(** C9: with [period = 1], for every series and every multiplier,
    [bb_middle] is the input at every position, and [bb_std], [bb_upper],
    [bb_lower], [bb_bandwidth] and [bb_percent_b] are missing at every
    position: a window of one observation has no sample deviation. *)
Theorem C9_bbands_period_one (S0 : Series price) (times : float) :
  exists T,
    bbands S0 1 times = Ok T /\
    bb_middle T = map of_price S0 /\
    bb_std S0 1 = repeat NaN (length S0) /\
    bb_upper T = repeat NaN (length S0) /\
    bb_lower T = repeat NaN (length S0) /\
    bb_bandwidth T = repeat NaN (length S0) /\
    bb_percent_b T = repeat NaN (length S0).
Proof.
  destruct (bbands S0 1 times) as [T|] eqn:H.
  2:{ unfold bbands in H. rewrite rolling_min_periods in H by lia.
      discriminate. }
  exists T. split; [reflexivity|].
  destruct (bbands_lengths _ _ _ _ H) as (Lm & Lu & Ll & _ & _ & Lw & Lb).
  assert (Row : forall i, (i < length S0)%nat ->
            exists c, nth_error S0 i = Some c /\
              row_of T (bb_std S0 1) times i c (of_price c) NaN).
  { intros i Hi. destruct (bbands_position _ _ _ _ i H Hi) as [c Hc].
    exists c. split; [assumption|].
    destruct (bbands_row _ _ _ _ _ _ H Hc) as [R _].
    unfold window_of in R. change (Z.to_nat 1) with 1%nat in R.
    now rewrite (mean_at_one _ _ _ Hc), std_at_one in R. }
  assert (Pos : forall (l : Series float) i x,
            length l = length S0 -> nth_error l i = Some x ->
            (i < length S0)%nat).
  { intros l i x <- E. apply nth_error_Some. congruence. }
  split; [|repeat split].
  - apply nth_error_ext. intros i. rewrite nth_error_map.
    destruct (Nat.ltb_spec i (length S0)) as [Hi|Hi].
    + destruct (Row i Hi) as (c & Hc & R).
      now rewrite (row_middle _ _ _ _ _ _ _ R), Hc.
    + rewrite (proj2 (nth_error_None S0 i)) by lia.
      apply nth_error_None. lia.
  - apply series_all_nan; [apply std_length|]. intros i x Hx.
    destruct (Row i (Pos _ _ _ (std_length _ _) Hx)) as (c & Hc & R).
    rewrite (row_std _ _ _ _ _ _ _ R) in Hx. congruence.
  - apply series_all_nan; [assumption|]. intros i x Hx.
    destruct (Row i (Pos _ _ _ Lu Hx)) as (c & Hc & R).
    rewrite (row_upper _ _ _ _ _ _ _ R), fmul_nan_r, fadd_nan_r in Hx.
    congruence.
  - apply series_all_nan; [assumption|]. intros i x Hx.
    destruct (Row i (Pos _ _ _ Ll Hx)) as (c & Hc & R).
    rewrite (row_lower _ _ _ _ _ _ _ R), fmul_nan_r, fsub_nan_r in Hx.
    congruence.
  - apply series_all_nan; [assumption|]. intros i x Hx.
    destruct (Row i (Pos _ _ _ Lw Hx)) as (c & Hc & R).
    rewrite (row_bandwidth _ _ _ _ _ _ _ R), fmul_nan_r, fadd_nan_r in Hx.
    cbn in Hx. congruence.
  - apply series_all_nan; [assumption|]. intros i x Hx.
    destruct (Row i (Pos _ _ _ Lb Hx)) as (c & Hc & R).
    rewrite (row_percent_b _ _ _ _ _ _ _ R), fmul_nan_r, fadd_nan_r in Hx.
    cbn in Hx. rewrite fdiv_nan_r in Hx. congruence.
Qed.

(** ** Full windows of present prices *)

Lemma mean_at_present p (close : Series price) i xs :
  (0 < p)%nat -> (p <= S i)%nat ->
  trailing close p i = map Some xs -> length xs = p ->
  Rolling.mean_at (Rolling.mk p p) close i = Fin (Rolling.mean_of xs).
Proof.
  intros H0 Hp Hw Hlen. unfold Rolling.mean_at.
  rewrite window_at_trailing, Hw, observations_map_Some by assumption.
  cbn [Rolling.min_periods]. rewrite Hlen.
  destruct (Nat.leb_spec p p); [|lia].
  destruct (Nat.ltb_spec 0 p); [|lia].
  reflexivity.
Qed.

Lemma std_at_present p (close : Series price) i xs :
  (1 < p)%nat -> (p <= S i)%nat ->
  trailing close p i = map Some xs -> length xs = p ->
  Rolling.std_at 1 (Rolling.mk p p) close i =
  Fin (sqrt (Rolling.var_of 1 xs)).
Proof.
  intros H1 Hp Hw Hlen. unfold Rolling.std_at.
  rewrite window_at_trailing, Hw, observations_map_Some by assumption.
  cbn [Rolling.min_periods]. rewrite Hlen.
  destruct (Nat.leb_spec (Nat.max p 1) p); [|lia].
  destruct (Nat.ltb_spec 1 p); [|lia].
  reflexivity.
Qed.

* * *

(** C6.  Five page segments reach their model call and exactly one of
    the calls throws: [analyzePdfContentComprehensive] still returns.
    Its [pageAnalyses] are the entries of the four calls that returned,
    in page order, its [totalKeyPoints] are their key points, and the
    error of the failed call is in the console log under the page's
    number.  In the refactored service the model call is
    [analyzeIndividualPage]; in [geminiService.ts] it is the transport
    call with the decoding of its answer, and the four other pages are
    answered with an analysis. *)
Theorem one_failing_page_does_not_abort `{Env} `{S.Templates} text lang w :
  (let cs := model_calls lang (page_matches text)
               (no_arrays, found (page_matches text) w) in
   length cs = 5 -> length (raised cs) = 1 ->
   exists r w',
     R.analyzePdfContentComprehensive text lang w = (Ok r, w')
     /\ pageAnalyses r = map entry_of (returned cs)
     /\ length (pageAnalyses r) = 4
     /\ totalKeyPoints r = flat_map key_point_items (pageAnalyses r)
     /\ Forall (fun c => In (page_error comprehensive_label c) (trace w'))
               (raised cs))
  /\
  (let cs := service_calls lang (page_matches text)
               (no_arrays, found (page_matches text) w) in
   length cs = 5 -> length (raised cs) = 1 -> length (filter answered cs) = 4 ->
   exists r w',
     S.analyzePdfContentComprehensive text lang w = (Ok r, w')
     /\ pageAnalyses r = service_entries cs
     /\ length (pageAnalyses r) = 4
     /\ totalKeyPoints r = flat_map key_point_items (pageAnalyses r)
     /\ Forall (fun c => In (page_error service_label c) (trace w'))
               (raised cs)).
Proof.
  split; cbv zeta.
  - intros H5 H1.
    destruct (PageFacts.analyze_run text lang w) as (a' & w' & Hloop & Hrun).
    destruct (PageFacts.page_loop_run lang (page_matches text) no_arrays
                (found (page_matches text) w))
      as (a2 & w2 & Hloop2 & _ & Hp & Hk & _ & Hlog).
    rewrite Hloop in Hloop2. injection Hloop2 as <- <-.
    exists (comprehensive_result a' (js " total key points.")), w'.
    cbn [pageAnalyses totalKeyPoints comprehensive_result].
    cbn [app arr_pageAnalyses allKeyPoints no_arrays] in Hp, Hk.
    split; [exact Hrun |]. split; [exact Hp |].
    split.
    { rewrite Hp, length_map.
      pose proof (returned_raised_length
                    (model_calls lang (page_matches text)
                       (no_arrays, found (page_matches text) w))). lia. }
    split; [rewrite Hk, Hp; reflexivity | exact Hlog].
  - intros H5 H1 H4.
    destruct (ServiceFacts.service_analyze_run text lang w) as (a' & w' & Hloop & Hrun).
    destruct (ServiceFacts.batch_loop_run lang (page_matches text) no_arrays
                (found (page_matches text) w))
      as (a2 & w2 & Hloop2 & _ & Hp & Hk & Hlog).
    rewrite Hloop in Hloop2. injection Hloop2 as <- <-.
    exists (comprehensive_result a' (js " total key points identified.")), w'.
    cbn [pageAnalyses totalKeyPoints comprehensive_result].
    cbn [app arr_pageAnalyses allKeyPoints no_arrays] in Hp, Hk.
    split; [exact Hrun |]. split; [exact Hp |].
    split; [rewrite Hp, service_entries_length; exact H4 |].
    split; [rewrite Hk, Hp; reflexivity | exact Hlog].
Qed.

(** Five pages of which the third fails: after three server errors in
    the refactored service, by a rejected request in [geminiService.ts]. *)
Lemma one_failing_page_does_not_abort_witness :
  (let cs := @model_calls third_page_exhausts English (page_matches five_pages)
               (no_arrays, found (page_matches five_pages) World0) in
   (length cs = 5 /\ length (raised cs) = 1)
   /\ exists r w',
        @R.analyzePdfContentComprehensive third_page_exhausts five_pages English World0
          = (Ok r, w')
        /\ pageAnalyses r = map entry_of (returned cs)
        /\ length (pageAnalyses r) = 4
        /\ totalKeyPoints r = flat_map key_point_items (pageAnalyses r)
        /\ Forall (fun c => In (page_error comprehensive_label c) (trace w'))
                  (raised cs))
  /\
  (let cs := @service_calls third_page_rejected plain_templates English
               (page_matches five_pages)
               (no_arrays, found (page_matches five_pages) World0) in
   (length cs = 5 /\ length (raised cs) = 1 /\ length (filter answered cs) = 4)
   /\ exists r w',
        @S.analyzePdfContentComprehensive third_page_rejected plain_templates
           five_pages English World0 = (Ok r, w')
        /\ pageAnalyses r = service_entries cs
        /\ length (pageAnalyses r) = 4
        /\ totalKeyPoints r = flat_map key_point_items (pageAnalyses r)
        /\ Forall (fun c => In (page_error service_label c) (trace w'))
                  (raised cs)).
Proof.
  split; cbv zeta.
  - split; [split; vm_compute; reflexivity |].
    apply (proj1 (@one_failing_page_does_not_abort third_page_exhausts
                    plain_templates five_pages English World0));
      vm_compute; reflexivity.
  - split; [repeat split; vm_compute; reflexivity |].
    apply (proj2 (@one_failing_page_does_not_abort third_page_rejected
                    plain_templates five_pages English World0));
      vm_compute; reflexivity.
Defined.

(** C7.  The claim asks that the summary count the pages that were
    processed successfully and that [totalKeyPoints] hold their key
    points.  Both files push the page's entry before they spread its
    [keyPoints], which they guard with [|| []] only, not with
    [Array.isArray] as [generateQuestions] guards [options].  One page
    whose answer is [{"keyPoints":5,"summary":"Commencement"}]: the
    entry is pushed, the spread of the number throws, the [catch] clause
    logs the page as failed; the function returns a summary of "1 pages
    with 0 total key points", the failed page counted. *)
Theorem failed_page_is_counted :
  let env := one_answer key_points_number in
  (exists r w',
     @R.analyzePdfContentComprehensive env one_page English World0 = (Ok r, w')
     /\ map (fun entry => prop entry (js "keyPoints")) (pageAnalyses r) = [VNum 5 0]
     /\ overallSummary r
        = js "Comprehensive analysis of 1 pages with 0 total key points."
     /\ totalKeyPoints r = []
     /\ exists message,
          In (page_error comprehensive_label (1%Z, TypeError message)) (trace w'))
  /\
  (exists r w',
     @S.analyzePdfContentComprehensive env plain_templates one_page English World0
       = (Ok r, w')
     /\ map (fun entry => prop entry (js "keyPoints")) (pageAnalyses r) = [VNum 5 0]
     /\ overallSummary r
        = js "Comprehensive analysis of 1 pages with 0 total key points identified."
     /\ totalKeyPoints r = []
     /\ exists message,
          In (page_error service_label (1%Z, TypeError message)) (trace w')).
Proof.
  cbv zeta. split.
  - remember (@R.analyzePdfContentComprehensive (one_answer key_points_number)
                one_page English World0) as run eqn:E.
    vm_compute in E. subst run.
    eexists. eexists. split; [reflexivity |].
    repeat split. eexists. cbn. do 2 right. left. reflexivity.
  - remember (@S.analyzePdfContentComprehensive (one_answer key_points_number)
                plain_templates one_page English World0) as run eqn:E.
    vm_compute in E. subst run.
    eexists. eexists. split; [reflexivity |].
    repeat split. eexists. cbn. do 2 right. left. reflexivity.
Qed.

→ Problem details
Each line with the word "Theorem" in the records above belongs in the result; copy all of them.

→ Output of the exercise
Theorem C9_bbands_period_one (S0 : Series price) (times : float) :
Theorem one_failing_page_does_not_abort `{Env} `{S.Templates} text lang w :
Theorem failed_page_is_counted :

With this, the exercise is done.